### Required work
Among these records, which lines include "Store"? Copy them out.

Material provided START

(** Ids are handed out in order; on a native target every running task is
    within reach of a handle. *)
Record wf w : Prop := {
  wf_cell i : fa_cell w = Some i → is_Some (fa_inners w !! i);
  wf_inner i n : fa_inners w !! i = Some n → i < fa_next w;
  wf_task i n t : fa_inners w !! i = Some n → is_Some (rn_running n !! t) → t < fa_next w;
  wf_covered i n t : target = Native → fa_inners w !! i = Some n → is_Some (rn_running n !! t) → t ∈ rn_tasks n;
}.

Lemma new_wf config options id : wf (Handle.new config options id).
Proof. split; simpl; intros; simplify_map_eq. Qed.

(** The cases of [open]. *)
Lemma open_cases env w w' r :
  Handle.open target env w = Some (w', r) →
  (w' = w ∧ ∃ e, r = Err e) ∨
  ∃ s tasks running k, w' = Handle.set_next k (Handle.put (fa_next w) (mkRunning s tasks running) w) ∧
    fa_next w < k ∧ (∀ t, is_Some (running !! t) → t ∈ tasks) ∧ (∀ t, t ∈ tasks → fa_next w < t < k) ∧
    (r = Ok (fa_next w) ∨ ∃ e, r = Err e).
Proof.
  unfold Handle.open. destruct (is_ok _ && _); [done|]. destruct (Store.open _ _ _) as [s|e].
  2:{ intros [= <- <-]. left. eauto. }
  set (i := fa_next w).
  assert (Hloops : ∀ t, is_Some ((list_to_map (Handle.loops (S i)) : gmap nat TaskKind) !! t) → t ∈ (Handle.loops (S i)).*1).
  { intros t [k Hk]. apply elem_of_list_to_map_2 in Hk. apply list_elem_of_fmap. by exists (t, k). }
  assert (Hrange : ∀ t, t ∈ (Handle.loops (S i)).*1 → i < t < i + 4).
  { intros t. simpl. rewrite !elem_of_cons. intros [->|[->|[->|[]%elem_of_nil]]]; lia. }
  assert (Hnone : Some (Handle.set_next (S i) (Handle.put i (mkRunning s [] ∅) w), Ok i) = Some (w', r) →
    ∃ s tasks running k, w' = Handle.set_next k (Handle.put i (mkRunning s tasks running) w) ∧
    i < k ∧ (∀ t, is_Some (running !! t) → t ∈ tasks) ∧ (∀ t, t ∈ tasks → i < t < k) ∧ (r = Ok i ∨ ∃ e, r = Err e)).
  { intros [= <- <-]. exists s, [], ∅, (S i). split_and!; [done|lia| | |by left].
    - intros t [k Hk]. by rewrite lookup_empty in Hk.
    - by intros t ?%elem_of_nil. }
  intros H. right. destruct (si_remote s) as [rem|]; [|by apply Hnone].
  destruct (so_remote (fa_options w)) as [cfg|]; [|by apply Hnone]. clear Hnone.
  assert (Hres : ∃ s r', (w', r) = (Handle.set_next (i + 4) (Handle.put i
    (mkRunning s (Handle.loops (S i)).*1 (list_to_map (Handle.loops (S i)))) w), r') ∧ (r' = Ok i ∨ ∃ e, r' = Err e)).
  { destruct (rc_auto_connect cfg); [|injection H as <- <-; eauto 6].
    destruct (Handle.ticket_of _ _ _) as [ticket|e]; [|injection H as <- <-; eauto 6].
    destruct (Store.on_remote _ s) as [s' ?]. injection H as <- <-. eauto 6. }
  destruct Hres as (s' & r' & [= -> ->] & Hr). exists s', (Handle.loops (S i)).*1, (list_to_map (Handle.loops (S i))), (i + 4).
  split_and!; [done|lia|done|done|done].
Qed.

Lemma opened_Some w i n : opened w = Some (i, n) ↔ fa_cell w = Some i ∧ fa_inners w !! i = Some n.
Proof.
  destruct (fa_cell w) as [j|]; simpl; [|naive_solver]. destruct (fa_inners w !! j) as [m|] eqn:E; simpl; naive_solver.
Qed.

Lemma abort_native handles (running : gmap nat TaskKind) t k :
  Handle.abort_all Native handles running !! t = Some k ↔ running !! t = Some k ∧ t ∉ handles.
Proof.
  unfold Handle.abort_all. revert running. induction handles as [|h handles IH]; intros running; simpl.
  - set_solver.
  - rewrite IH. simpl. rewrite lookup_delete_Some, elem_of_cons. naive_solver.
Qed.

Lemma abort_wasm handles (running : gmap nat TaskKind) : Handle.abort_all Wasm32 handles running = running.
Proof. unfold Handle.abort_all. by induction handles. Qed.

Lemma abort_sub handles (running : gmap nat TaskKind) t : is_Some (Handle.abort_all target handles running !! t) → is_Some (running !! t).
Proof. intros [k Hk]. destruct target; [apply abort_native in Hk as [Hk _]|rewrite abort_wasm in Hk]; by exists k. Qed.

(** ** What a step does to the table of inners *)

(** The same loops run. *)
Definition same_loops (ts ts' : gmap nat TaskKind) : Prop :=
  ∀ t k, holds_inner k = true → ts !! t = Some k ↔ ts' !! t = Some k.

Definition covered n : Prop := ∀ t, is_Some (rn_running n !! t) → t ∈ rn_tasks n.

Material provided END

### Answer to the problem
  unfold Handle.open. destruct (is_ok _ && _); [done|]. destruct (Store.open _ _ _) as [s|e].
    destruct (Store.on_remote _ s) as [s' ?]. injection H as <- <-. eauto 6. }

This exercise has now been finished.